そこで、本発明は、反応条件、測定条件等の影響を受け
ず、経時的に連続測定が可能で、しかも再現性の高い測
定結果が得られる酵素活性の測定方法を提供することを
課題とするものである。Therefore, an object of the present invention is to provide a method for measuring enzyme activity that is not affected by reaction conditions, measurement conditions, etc., allows continuous measurement over time, and provides highly reproducible measurement results. It is something.
本発明は上記の課題を解決するため、
酵素と基質の反応において発生する反応熱量を測定する
ことからなる酵素活性の測定方法を提供するものである
。In order to solve the above problems, the present invention provides a method for measuring enzyme activity, which comprises measuring the amount of reaction heat generated in the reaction between an enzyme and a substrate.
酵素反応に伴う反応熱の存在は従来から知られているが
、本発明は、この反応熱量を酵素活性の測定に利用する
ことにより、時間とともに変化する酵素活性を経時的か
つ連続的に評価することが可能である。The existence of reaction heat associated with enzymatic reactions has been known for a long time, but the present invention utilizes this reaction heat to measure enzyme activity, thereby continuously and chronologically evaluating enzyme activity that changes over time. Is possible.
■素
本発明の方法は、酵素反応に発熱あるいは吸熱の反応熱
を伴う酵素に適用可能である。また反応基質は、測定す
る酵素に対して反応する基質が使用可能である。(1) The method of the present invention is applicable to enzymes whose enzymatic reactions involve exothermic or endothermic reaction heat. Further, as the reaction substrate, a substrate that reacts with the enzyme to be measured can be used.
本発明の方法によって酵素活性を測定できる酵素として
は、例えば、グルコアミラーゼ等の加水分解酵素、グル
コースイソメラーゼ等の添加酵素、グルコースオキシダ
ーゼ等の酸化酵素などが挙げられる。Examples of enzymes whose enzyme activity can be measured by the method of the present invention include hydrolytic enzymes such as glucoamylase, additive enzymes such as glucose isomerase, and oxidizing enzymes such as glucose oxidase.
測定される酵素は、固定化されていても、また固定化さ
れていなくてもよい。固定化する場合、固定化方法は公
知の何れの方法でもよく、例えば担体結合型、格子内包
捨型、架橋型、ミクロカプセル内包括型等がある。その
際に用いられる担体には、例えばポリスチレン、ポリウ
レタン、シリコン等の合成有機高分子、または例えばガ
ラス、シリカ、セラミックス等の合成無機高分子等が挙
げられるが、その他酵素や反応基質影響を与えない限り
いずれの担体も使用可能である。The enzyme to be measured may be immobilized or non-immobilized. In the case of immobilization, any known immobilization method may be used, such as carrier binding type, lattice encapsulation type, crosslinking type, microcapsule encapsulation type, etc. Examples of carriers used in this case include synthetic organic polymers such as polystyrene, polyurethane, and silicon, and synthetic inorganic polymers such as glass, silica, and ceramics, but they do not affect other enzymes or reaction substrates. Any carrier can be used as long as it is suitable.
勇足1!
反応熱の測定手段としては、例えば熱電対、サーミスタ
、白金測温抵抗体等の測温体を使用することができる0
代表的な測定装置は、恒温槽中で酵素を反応させ、その
反応熱量を測定する装置である。Brave leg 1! As a means for measuring the heat of reaction, a thermometer such as a thermocouple, a thermistor, or a platinum resistance thermometer can be used.
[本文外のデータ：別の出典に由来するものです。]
(* ===== verification/ScenarioProps.v ===== *)
(** * Properties of the scenario format

    What is rendered is parsed back, what is parsed can be sent, and what is refused
    is refused for a reason. *)

From Stdlib Require Import String Ascii.
From S2P Require Import Prelude StdAlgo Checked Status Bytes Hash Model ModelDigest Validate Explain.
From S2P Require Import Records Codec CodecFacts InputProps CodecProps Fixture RuntimeState Scenario.
From S2P Require Import ScenarioText ScenarioLines ScenarioDocument ScenarioTyped.
From S2P Require Import ScenarioStrict.

Open Scope string_scope.
Open Scope N_scope.

(** C31: For every request that the validator accepts, whose fields are values of
    their C++ types under 32-bit limits, whose optional identifiers are not present and
    zero, whose provenance is plain (a producer and a version of plain characters, a time of
    observation that is not negative) and whose incumbent, if any, has a valid reservation or one that is all zero,
    parsing the rendering of [WriteScenario] returns exactly that request, as long as the
    document and each of its lines stay within the bounds of the parser. *)
Theorem scenario_round_trip limits r :
  status_ok (ValidateRequest r limits) = true → request_typed r → limits_32 limits →
  optionals_nonzero (rq_policy r) → provenance_plain (rq_provenance r) →
  from_option reservation_kept True (rq_incumbent r) →
  Forall (λ line, string_size line ≤ kMaxScenarioLineBytes) (scenario_lines r) →
  string_size (WriteScenario r) ≤ kMaxScenarioBytes →
  ParseScenario (WriteScenario r) limits = Value r.
Proof.
  intros Hv Ht Hl Ho Hp Hi Hs Hd. apply rendered_request. constructor; try done.
  apply valid_request_fits; [by apply ValidateRequest_ok|done..].
Qed.

Lemma scenario_round_trip_witness :
  let r := with_incumbent (Some (incumbent_on 2)) (Baseline 3 5000) in
  ParseScenario (WriteScenario r) default_limits = Value r.
Proof.
  cbv zeta. apply scenario_round_trip.
  - vm_compute. reflexivity.
  - unfold request_typed, path_typed, policy_typed. cbn. rewrite !Forall_cons, !Forall_nil.
    split_and!; try done; by repeat constructor.
  - by repeat constructor.
  - by repeat split.
  - by repeat split.
  - by right.
  - by repeat constructor.
  - vm_compute. discriminate.
Defined.

(** Whatever the document, a request built from it holds values of the C++ types,
    the ranges of its integers and the declared enumerators; so when the validator accepts
    it, the other end decodes from its encoding exactly the request that was parsed. *)
Theorem scenario_sent text limits r :
  limits_32 limits → ParseScenario text limits = Value r →
  request_typed r ∧ optionals_nonzero (rq_policy r) ∧
  (status_ok (ValidateRequest r limits) = true →
   DecodeRequest limits (mkReader (request_bytes r) 0) =
   Value (r, mkReader (request_bytes r) (length (request_bytes r)))).
Proof.
  intros Hl [Ht Ho]%ParseScenario_typed. split_and!; [done..|]. intros Hv.
  apply decodes_all_run, DecodeRequest_inverts, valid_request_fits; [by apply ValidateRequest_ok|done..].
Qed.

(** The handwritten document of the tests. *)
Definition handwritten : string := String.concat "" ((λ line, line ++ newline) <$>
  ["version 1"; "flow id 100 gen 3"; "candidateset id 200 gen 2";
   "path id 1 auth 7 tier standard locality 10 scope rack domain 20 cost 100 latency 1000 hops 1";
   "path id 2 auth 7 tier standard locality 11 scope rack domain 21 cost 110 latency 1100 hops 2";
   "capacity id 300 gen 5"; "entry path 1 total 10000 residual 5000";
   "entry path 2 total 10000 residual 5000";
   "qos id 400 gen 4 class best_effort priority normal required 100 maxlatency 0";
   "evidence id 600 gen 9"; "util path 1 ppb 100000000"; "util path 2 ppb 101000000";
   "policy id 500 gen 6 objectives cost:min churn-threshold-objective 0";
   "expected pathauth 7 cset 2 cap 5 policy 6 qos 4 epoch 11 evidence 9"]).

(** The request it stands for, with the provenance left empty. *)
Definition handwritten_request : PlacementRequest :=
  rq_with_provenance (mkProvenance "" "" 0 0) (Baseline 2 5000).

Lemma scenario_sent_witness :
  ParseScenario handwritten default_limits = Value handwritten_request ∧
  request_typed handwritten_request ∧
  DecodeRequest default_limits (mkReader (request_bytes handwritten_request) 0) =
  Value (handwritten_request,
         mkReader (request_bytes handwritten_request) (length (request_bytes handwritten_request))).
Proof.
  assert (ParseScenario handwritten default_limits = Value handwritten_request) as Hp
    by (vm_compute; reflexivity).
  split; [exact Hp|]. destruct (scenario_sent handwritten default_limits handwritten_request)
    as (Ht & _ & Hd); [by repeat constructor|exact Hp|].
  split; [exact Ht|]. apply Hd. vm_compute. reflexivity.
Defined.

(** C32: A document is refused for exactly three reasons: it is over the bound of
    the format; or a line is refused while every line before it was accepted, and the message
    starts with the number of that line; or every line was accepted and a directive every
    scenario needs is on none of them. *)
Theorem scenario_refusal text limits status :
  ParseScenario text limits = Error status →
  kMaxScenarioBytes < string_size text ∧ status_code status = StatusCode.kOversizeRequest ∨
  (∃ before line after s message,
     split_on "010"%char text = (before ++ line :: after)%list ∧
     ParseLines limits 1 before ScenarioState_init = Value s ∧
     ParseLine limits (size before + 1) line s = Error status ∧
     status_message status = "line " ++ to_string (size before + 1) ++ ": " ++ message) ∨
  (∃ directive s,
     ParseLines limits 1 (split_on "010"%char text) ScenarioState_init = Value s ∧
     directive ∈ kRequiredDirectives ∧ status_code status = StatusCode.kMissingField ∧
     Forall (λ line, line_directive line ≠ Some directive) (split_on "010"%char text)).
Proof.
  unfold ParseScenario. destruct (_ <? _) eqn:Hs; [intros [= <-]; left; by b2p|right].
  destruct (ParseLines _ _ _ _) as [s|status'] eqn:E.
  - right. destruct (find _ _) as [directive|] eqn:Hf; [|done]. injection H as <-.
    apply find_some in Hf as [Hin%list_elem_of_In Hh]. exists directive, s. split_and!; [done..|].
    apply Forall_forall. intros line Hl Hd. apply ParseLines_declares in E as [_ E].
    specialize (E line directive Hl Hin Hd). apply negb_true_iff in Hh. revert Hh.
    apply not_false_iff_true, existsb_exists_elem. exists directive. by rewrite String.eqb_refl.
  - left. injection H as ->. apply ParseLines_refusal in E as (before & line & after & s & Hl & Hb & He).
    rewrite N.add_comm in He. destruct (ParseLine_tagged _ _ _ _ _ He) as [message Hm].
    exists before, line, after, s, message. split_and!; try done.
    rewrite Hm. unfold LineTag. by rewrite !string_app_assoc.
Qed.

Lemma scenario_refusal_witness :
  let text := "flow id 1 gen 1" ++ newline ++ "path id 1 auth 7" in
  let status := mkStatus StatusCode.kMissingField "line 2: path: candidateset must be declared first" in
  ParseScenario text default_limits = Error status ∧
  (kMaxScenarioBytes < string_size text ∧ status_code status = StatusCode.kOversizeRequest ∨
   (∃ before line after s message,
      split_on "010"%char text = (before ++ line :: after)%list ∧
      ParseLines default_limits 1 before ScenarioState_init = Value s ∧
      ParseLine default_limits (size before + 1) line s = Error status ∧
      status_message status = "line " ++ to_string (size before + 1) ++ ": " ++ message) ∨
   (∃ directive s,
      ParseLines default_limits 1 (split_on "010"%char text) ScenarioState_init = Value s ∧
      directive ∈ kRequiredDirectives ∧ status_code status = StatusCode.kMissingField ∧
      Forall (λ line, line_directive line ≠ Some directive) (split_on "010"%char text))).
Proof.
  cbv zeta. split; [vm_compute; reflexivity|]. apply scenario_refusal. vm_compute. reflexivity.
Defined.

(** A line that is accepted and whose directive is not [version], [flow] or
    [candidateset] consists of the directive and key/value pairs whose keys are distinct and
    all known to the directive: an unknown, repeated or valueless key is never ignored. *)
Theorem scenario_strict limits number line s s' directive tokens :
  ParseLine limits number line s = Value s' →
  SplitWhitespace (without_comment line) = directive :: tokens →
  directive ≠ "version" → ¬ unchecked directive →
  ∃ kvs, tokens = words_of kvs ∧ NoDup kvs.*1 ∧
         Forall (λ key, key ∈ known_keys directive) kvs.*1.
Proof.
  unfold ParseLine. destruct (_ <? _); [done|]. intros Hp Hs Hv Hu.
  pose proof (SplitWhitespace_nonempty (without_comment line)) as Hw. rewrite Hs in *.
  apply Forall_cons in Hw as [_ Hw]. rewrite (proj2 (String.eqb_neq _ _) Hv) in Hp.
  destruct (status_ok _) eqn:Hok; [|done]. cbn [negb] in Hp.
  destruct (ArgParser_init_valid _ _ _ Hw Hok) as (kvs & -> & Hn & Hi). rewrite Hi in Hp.
  exists kvs. split_and!; [done..|]. apply ParseDirective_keys in Hp; [|done|].
  - rewrite <-(asked_keys []). apply Forall_fmap. exact Hp.
  - unfold unmarked, asked, parsing. cbn. apply Forall_fmap, Forall_true. by intros [key value].
Qed.

Lemma scenario_strict_witness :
  ∃ kvs, ["path"; "1"; "total"; "10"; "residual"; "5"] = words_of kvs ∧ NoDup kvs.*1 ∧
         Forall (λ key, key ∈ known_keys "entry") kvs.*1.
Proof.
  eapply (scenario_strict default_limits 7 "entry path 1 total 10 residual 5 # bytes"
    (mkScenario PlacementRequest_init ["capacity"])).
  - vm_compute. reflexivity.
  - vm_compute. reflexivity.
  - discriminate.
  - intros [H|H]; discriminate H.
Defined.

(** The header says unknown keys are refused; [flow] and [candidateset] take them. *)
Lemma unchecked_keys limits number s directive : unchecked directive → have directive s = false →
  ∃ s', ParseLine limits number (directive ++ " id 1 gen 2 colour blue") s = Value s'.
Proof.
  intros Hu Hh. exists (mkScenario
    (if String.eqb directive "flow" then rq_with_flow 1 2 (sn_request s)
     else rq_with_candidates (mkCandidateSet 1 2 (set_paths (rq_candidates (sn_request s))))
            (sn_request s)) (directive :: sn_declared s)).
  assert (pairs_ok [("id", "1"); ("gen", "2"); ("colour", "blue")]) as Hp.
  { split; [by apply (bool_decide_unpack _)|by repeat constructor|done]. }
  change " id 1 gen 2 colour blue" with (render [("id", "1"); ("gen", "2"); ("colour", "blue")]).
  destruct Hu as [->| ->]; rewrite ParseLine_pairs by done; unfold ParseDirective, declare_once;
    cbn [ap_directive parsing String.eqb Ascii.eqb Bool.eqb]; by rewrite Hh.
Qed.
A typical measuring device is a device that reacts an enzyme in a constant temperature bath and measures the amount of heat of the reaction.
測温体は、10−4℃以上の精度で温度変化を検出可能
であることを必要とし、好ましくはサーミスタである。The temperature measuring body needs to be able to detect temperature changes with an accuracy of 10-4°C or higher, and is preferably a thermistor.
恒温槽は槽内温度を精密に制御可能であることが必要で
あり、25°C±0.1 ”Cの範囲で制御可能である
ことが好ましい。It is necessary that the temperature inside the constant temperature bath can be precisely controlled, and it is preferable that the temperature within the bath can be controlled within a range of 25°C±0.1''C.
かかる測定装置の具体例を第1図に示す。この装置は、
恒温槽1内に反応容器2が収納され、該反応容器2の底
に測温体3が接続されている。反応容器2内には反応基
質を溶解した溶液4が入れられ、その中に酵素封入アン
プル5を配置しである。該装置には、攪拌機6が備わり
溶液4を攪拌できるようになっている。酵素封入アンプ
ル中5には、例えば固定化されたジアスターゼのような
酵素が封入されており、このアンプルを破壊することに
より酵素と基質を接触させ、反応を開始させるものであ
る。以下に実施例を示す。A specific example of such a measuring device is shown in FIG. This device is
A reaction vessel 2 is housed in a constant temperature bath 1, and a temperature measuring element 3 is connected to the bottom of the reaction vessel 2. A solution 4 in which a reaction substrate is dissolved is placed in the reaction container 2, and an enzyme-filled ampoule 5 is placed therein. The device is equipped with a stirrer 6 so that the solution 4 can be stirred. An enzyme such as immobilized diastase is enclosed in the enzyme-enclosed ampoule 5, and by breaking the ampoule, the enzyme and the substrate are brought into contact to initiate a reaction. Examples are shown below.
〔実施例1〕
固定化する担体としてシャモットを用い、その表面にシ
ランカップリング剤としてT−アミノプロピルトリエト
キシシランを付与し、カップリング反応が終了した後、
該表面上にジアスターゼを固定化した。この固定化酵素
を5 ccのガラスアンプル中に封入した。一方、反応
基質としてデンプンを濃度3重量%で含む水溶液20c
c (デンプンとして600■)をステンレス製の容量
100ccの反応容器に入れ、この中に前記の該ガラス
アンプルを置いた0次に、この反応容器を恒温槽内に装
填した。[Example 1] Using chamotte as a carrier to be immobilized, T-aminopropyltriethoxysilane was applied as a silane coupling agent to the surface of the carrier, and after the coupling reaction was completed,
Diastase was immobilized on the surface. This immobilized enzyme was sealed in a 5 cc glass ampoule. On the other hand, an aqueous solution 20c containing starch as a reaction substrate at a concentration of 3% by weight.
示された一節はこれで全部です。